Traditionally the purpose of Lent is a time of preparation.  Through prayer, penance, repentance, alms giving, atonement and self-denial, a believer prepares himself for the observance of Holy Week and the celebration of Jesus’ resurrection on Easter Sunday.

There is really nothing theologically that I disagree with in regards to preparing myself for the greatest day on any Christian’s calendar. Instead of the over-indulgence of the Christmas season, the pre-Easter season of Lent concentrates on self-denial, giving up for 40 days what I may feel is important or essential to my life.

I’ve never really spent much time pondering all the ramifications but this year I felt led to “give up” something. The more I think about this, the more silly I find it.
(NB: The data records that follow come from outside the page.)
(** * Monus: task orchestration and streaming pipeline

    A shallow embedding of the TypeScript sources of the Monus server
    (the websocket orchestrator, the Planner and Coder agents, the
    SandboxTool workspace and the LLM client) together with the properties
    of its natural-language specification.

    Conventions of the embedding:
    - a JavaScript [string] is a Rocq [string] holding its UTF-8 bytes:
      the size of a file on disk is its number of bytes, and [length] and
      [slice], which count UTF-16 units in JavaScript, count them on the
      bytes ([JS.length16], [JS.slice0]);
    - a JavaScript [number] is a binary64 [float] (primitive floats); the
      length of an array and the index of a loop are [nat];
    - an [async] function is a state transformer over the part of the
      world it touches, returning a [Completion]: a normal value or a
      thrown error; [try]/[catch] is [try_catch];
    - what the platform supplies (the model's answers, [JSON.parse],
      [String.prototype.toLowerCase], [child_process.exec], ...) is a field
      of the [Runtime] class, over which every theorem quantifies;
    - a request to the model API settles, with an answer or with an error,
      and a stream ends: a request that stays pending for ever is outside
      the model, and nothing is claimed about how long a session takes;
    - the order in which [readdir] lists a directory is the platform's: it
      is part of the state of the file system, and every theorem holds for
      every such order. *)

From Stdlib Require Import Floats Ascii Sorted.
From stdpp Require Import base tactics option list strings pretty.
Definition setDueDate (d : option Date) (st : AddEditScreen.State)
  : AddEditScreen.State :=
  {| AddEditScreen.title := AddEditScreen.title st;
     AddEditScreen.description := AddEditScreen.description st;
     AddEditScreen.dueDate := d;
     AddEditScreen.isImportant := AddEditScreen.isImportant st;
     AddEditScreen.loading := AddEditScreen.loading st;
     AddEditScreen.isSaving := AddEditScreen.isSaving st |}.

Definition setIsImportant (b : bool) (st : AddEditScreen.State)
  : AddEditScreen.State :=
  {| AddEditScreen.title := AddEditScreen.title st;
     AddEditScreen.description := AddEditScreen.description st;
     AddEditScreen.dueDate := AddEditScreen.dueDate st;
     AddEditScreen.isImportant := b;
     AddEditScreen.loading := AddEditScreen.loading st;
     AddEditScreen.isSaving := AddEditScreen.isSaving st |}.

(** What the user and the network can do to the form once it is shown. *)
Inductive Event :=
| OnChangeTitle (s : jsstring)
| OnChangeDescription (s : jsstring)
| SetDate (d : option Date)
| OnValueChange (b : bool)
| OnPressSave
| SaveSettled (o : FetchOutcome TodoItem).

Section Run.
Context `{Platform}.
Variable todoId : option jsstring.
(* ===== verification/UList.v ===== *)
(** * The intrusive doubly-linked list (include/usfstl/list.h)

    The pointer-level operations of [list.h] over a heap of list entries, and
    the proof that on a well-formed ring they implement the operations of a
    mathematical list.  The scheduler, task, loop and controller models use
    that list view ([entry] membership plus an ordered list of items). *)
From S2P Require Import Prelude.

(** ** The heap of list entries *)

(** The two fields of every allocated [struct usfstl_list_entry]; an address
    outside the maps is not a valid object, and NULL is 0. *)
Record heap := Heap {
  h_next : gmap Z Z;
  h_prev : gmap Z Z;
}.
#[export] Instance heap_settable : Settable heap := λ h, Heap (h_next h) (h_prev h).

Definition load_next (e : Z) : M heap Z := h ← get; deref (h_next h !! e).
Definition load_prev (e : Z) : M heap Z := h ← get; deref (h_prev h !! e).
Definition store_next (e v : Z) : M heap unit :=
  _ ← load_next e; modify (λ h, h <| h_next := <[e:=v]> (h_next h) |>).
Definition store_prev (e v : Z) : M heap unit :=
  _ ← load_prev e; modify (λ h, h <| h_prev := <[e:=v]> (h_prev h) |>).

(** ** The operations *)

Definition usfstl_list_init (list : Z) : M heap unit :=
  store_next list list;;
  store_prev list list.

Definition usfstl_list_insert_before (existing new : Z) : M heap unit :=
  p ← load_prev existing;
  store_prev new p;;
  p' ← load_prev existing;
  store_next p' new;;
  store_prev existing new;;
  store_next new existing.

Definition usfstl_list_append (list new : Z) : M heap unit :=
  usfstl_list_insert_before list new.

Definition usfstl_list_empty (list : Z) : M heap bool :=
  n ← load_next list;
  mret (n =? list).

(** NULL (0) past the last entry. *)
Definition usfstl_next_item (list entry : Z) : M heap Z :=
  n ← load_next entry;
  mret (if n =? list then 0 else n).

Definition usfstl_list_first_item (list : Z) : M heap Z :=
  e ← usfstl_list_empty list;
  if (e : bool) then mret 0 else load_next list.

Definition usfstl_list_item_remove (entry : Z) : M heap unit :=
  n ← load_next entry;
  p ← load_prev entry;
  store_prev n p;;
  p' ← load_prev entry;
  n' ← load_next entry;
  store_next p' n';;
  store_next entry 0;;
  store_prev entry 0.

(** [for (item = list->list.next; item != &list->list; item = item->next) count++]. *)
Fixpoint list_length_loop (fuel : nat) (list item count : Z) : M heap Z :=
  match fuel with
  | O => fail OutOfFuel
  | S fuel =>
      if item =? list then mret count
      else n ← load_next item; list_length_loop fuel list n (u32 (count + 1))
  end.

Definition usfstl_list_length (fuel : nat) (list : Z) : M heap Z :=
  n ← load_next list;
  list_length_loop fuel list n 0.

(** [usfstl_for_each_list_item]: run [body] on each item in turn, reading the
    successor after the body. *)
Fixpoint for_each_loop {S : Type} (fuel : nat) (list item : Z)
    (body : Z → S → M heap S) (acc : S) : M heap S :=
  match fuel with
  | O => fail OutOfFuel
  | Datatypes.S fuel =>
      if item =? 0 then mret acc
      else acc' ← body item acc;
           n ← usfstl_next_item list item;
           for_each_loop fuel list n body acc'
  end.

Definition usfstl_for_each_list_item {S : Type} (fuel : nat) (list : Z)
    (body : Z → S → M heap S) (acc : S) : M heap S :=
  i ← usfstl_list_first_item list;
  for_each_loop fuel list i body acc.

(** [usfstl_for_each_list_item_safe]: the successor is read before the body
    runs, so the body may unlink the item it is given. *)
Fixpoint for_each_safe_loop {S : Type} (fuel : nat) (list item next : Z)
    (body : Z → S → M heap S) (acc : S) : M heap S :=
  match fuel with
  | O => fail OutOfFuel
  | Datatypes.S fuel =>
      if item =? 0 then mret acc
      else acc' ← body item acc;
           n ← (if next =? 0 then mret 0 else usfstl_next_item list next);
           for_each_safe_loop fuel list next n body acc'
  end.

Definition usfstl_for_each_list_item_safe {S : Type} (fuel : nat) (list : Z)
    (body : Z → S → M heap S) (acc : S) : M heap S :=
  i ← usfstl_list_first_item list;
  n ← (if i =? 0 then mret 0 else usfstl_next_item list i);
  for_each_safe_loop fuel list i n body acc.

(** ** The representation predicate *)

(** [dseg h p xs q]: following [next] from [p] one meets [xs] and then [q],
    and the [prev] fields point back. *)
Fixpoint dseg (h : heap) (p : Z) (xs : list Z) (q : Z) : Prop :=
  match xs with
  | [] => h_next h !! p = Some q ∧ h_prev h !! q = Some p
  | x :: xs' => h_next h !! p = Some x ∧ h_prev h !! x = Some p ∧ dseg h x xs' q
  end.

(** The ring of the list head [hd] holds the entries [xs], in order. *)
Definition is_list (h : heap) (hd : Z) (xs : list Z) : Prop :=
  dseg h hd xs hd ∧ NoDup (hd :: xs) ∧ 0 ∉ hd :: xs.

(** An allocated entry on no list (its [next] is NULL). *)
Definition unlinked (h : heap) (e : Z) : Prop :=
  h_next h !! e = Some 0 ∧ h_prev h !! e = Some 0.

(** ** Segment lemmas *)

Lemma dseg_app h p xs y ys q :
  dseg h p (xs ++ y :: ys) q ↔ dseg h p xs y ∧ dseg h y ys q.
Proof. revert p. induction xs as [|x xs IH]; intros p; cbn; [tauto|]. rewrite IH. tauto. Qed.

Definition seg_last (p : Z) (xs : list Z) : Z := default p (last xs).

Lemma seg_last_cons p x xs : seg_last p (x :: xs) = seg_last x xs.
Proof. unfold seg_last. rewrite last_cons. by destruct (last xs). Qed.

Lemma seg_last_elem p xs : seg_last p xs ∈ p :: xs.
Proof.
  unfold seg_last. destruct (last xs) as [y|] eqn:E; cbn; [|set_solver].
  apply last_Some_elem_of in E. set_solver.
Qed.

Lemma dseg_last h p xs q :
  dseg h p xs q → h_next h !! seg_last p xs = Some q ∧ h_prev h !! q = Some (seg_last p xs).
Proof.
  revert p. induction xs as [|x xs IH]; intros p; cbn; [done|].
  intros (_ & _ & H). rewrite seg_last_cons. auto.
Qed.

Lemma dseg_frame h h' p xs q :
  dseg h p xs q →
  (∀ a, a ∈ p :: xs → h_next h' !! a = h_next h !! a) →
  (∀ a, a ∈ xs ++ [q] → h_prev h' !! a = h_prev h !! a) →
  dseg h' p xs q.
Proof.
  revert p. induction xs as [|x xs IH]; intros p; cbn; intros Hd Hn Hp.
  - rewrite Hn, Hp by set_solver. done.
  - destruct Hd as (H1 & H2 & H3). rewrite Hn, Hp by set_solver. split_and!; [done..|].
    apply IH; [done|..]; set_solver.
Qed.

(** Redirecting the last link of a segment to [n]. *)
Lemma dseg_relink h h' p xs q n :
  dseg h p xs q → NoDup (p :: xs) →
  (∀ a, a ∈ p :: xs → a ≠ seg_last p xs → h_next h' !! a = h_next h !! a) →
  (∀ a, a ∈ xs → h_prev h' !! a = h_prev h !! a) →
  h_next h' !! seg_last p xs = Some n → h_prev h' !! n = Some (seg_last p xs) →
  dseg h' p xs n.
Proof.
  revert p. induction xs as [|x xs IH]; intros p; [done|].
  intros Hd Hnd Hn Hp Hl1 Hl2. destruct Hd as (H1 & H2 & H3).
  rewrite seg_last_cons in *. pose proof (seg_last_elem x xs).
  apply NoDup_cons in Hnd as [Hpx Hnd]. cbn.
  rewrite Hn, Hp by set_solver. split_and!; [done..|].
  apply IH; [done|done|set_solver..].
Qed.

Lemma is_list_split h hd xs ys :
  is_list h hd (xs ++ ys) →
  dseg h hd xs (default hd (head ys)) ∧
  match ys with [] => True | y :: ys' => dseg h y ys' hd end.
Proof.
  intros (Hd & _). destruct ys as [|y ys]; cbn.
  - by rewrite app_nil_r in Hd.
  - by apply dseg_app in Hd.
Qed.

(** The entries of a ring are pairwise distinct: what that gives for a split. *)
Lemma ring_parts (hd : Z) (xs ys : list Z) :
  NoDup (hd :: xs ++ ys) ↔
  NoDup xs ∧ NoDup ys ∧ (hd ∉ xs) ∧ (hd ∉ ys) ∧ (∀ a, a ∈ xs → a ∉ ys).
Proof. rewrite NoDup_cons, NoDup_app, not_elem_of_app. naive_solver. Qed.

(** ** Running the pointer operations *)

(** Evaluates a sequence of loads and stores, using the lookups in context. *)
Ltac run_heap :=
  unfold store_next, store_prev, load_next, load_prev, get, modify, deref,
    mbind, M_bind, mret, M_ret; cbn;
  repeat (simplify_map_eq; cbn).

Lemma insert_before_run h e new p n0 m0 m1 :
  h_prev h !! e = Some p → h_next h !! p = Some n0 →
  h_next h !! new = Some m0 → h_prev h !! new = Some m1 → new ≠ e →
  usfstl_list_insert_before e new h =
  Ok (tt, Heap (<[new:=e]> (<[p:=new]> (h_next h)))
               (<[e:=new]> (<[new:=p]> (h_prev h)))).
Proof.
  intros Hp Hn Hm0 Hm1 Hne. destruct h as [hn hp]. cbn in *.
  destruct (decide (p = new)) as [->|]; unfold usfstl_list_insert_before; run_heap; done.
Qed.
Lemma add_job_keeps_invariant_witness :
  ∃ w', usfstl_sched_add_job 1 12 demo1 = Ok (tt, w') ∧ world_wf w'.
Proof.
  destruct (usfstl_sched_add_job 1 12 demo1) as [[[] w']|f] eqn:Hr; [|vm_compute in Hr; discriminate].
  exists w'. split; [done|].
  apply (add_job_keeps_invariant demo1 1 (demo_sched <| joblist := [10] |>) 12 (demo_job 5 7 2) w');
    [exact demo1_wf|done|done|intros _; vm_compute; done|exact Hr].
Defined.

Lemma add_job_refuses_witness : usfstl_sched_add_job 1 10 demo1 = Err Assertion.
Proof.
  apply (add_job_refuses demo1 1 (demo_sched <| joblist := [10] |>) 10
           ((demo_job 5 0 0) <| entry := Some (1, QJobs) |>)); [done|done|done|].
  right. left. done.
Defined.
I seriously believe that white sugar and candy are essential?

Honestly, I probably chose as I did because it was very doable and not very tough.  I could have chosen coffee but egads! That would have really hurt. I could have chosen meat (like my Catholic elementary school friends had to) but, you know, I really like meat. And though I enjoy fish and eggs, 40 days is a long time without a hamburger, or spaghetti, or chicken enchiladas.

I’m so thankful Jesus was willing to sacrifice the really tough stuff – HIS LIFE – for me. Makes my choices seem pretty silly in comparison. While I turn my nose up to cupcakes, fudge, cookies and Dove chocolates, Jesus turned himself over to crowds who jeer him, guards who beat him and soldiers/politicians who nail His hands and feet to a cross and kill him. Jesus chose death so that I could choose to fast candy. I’m pathetic.

So one day into my fast I’ve made a decision. I’m going to keep my commitment but I’m also going to spend more time with the other aspects of Lent – the prayer, alms giving, and repentance parts. It’s the very least I can do.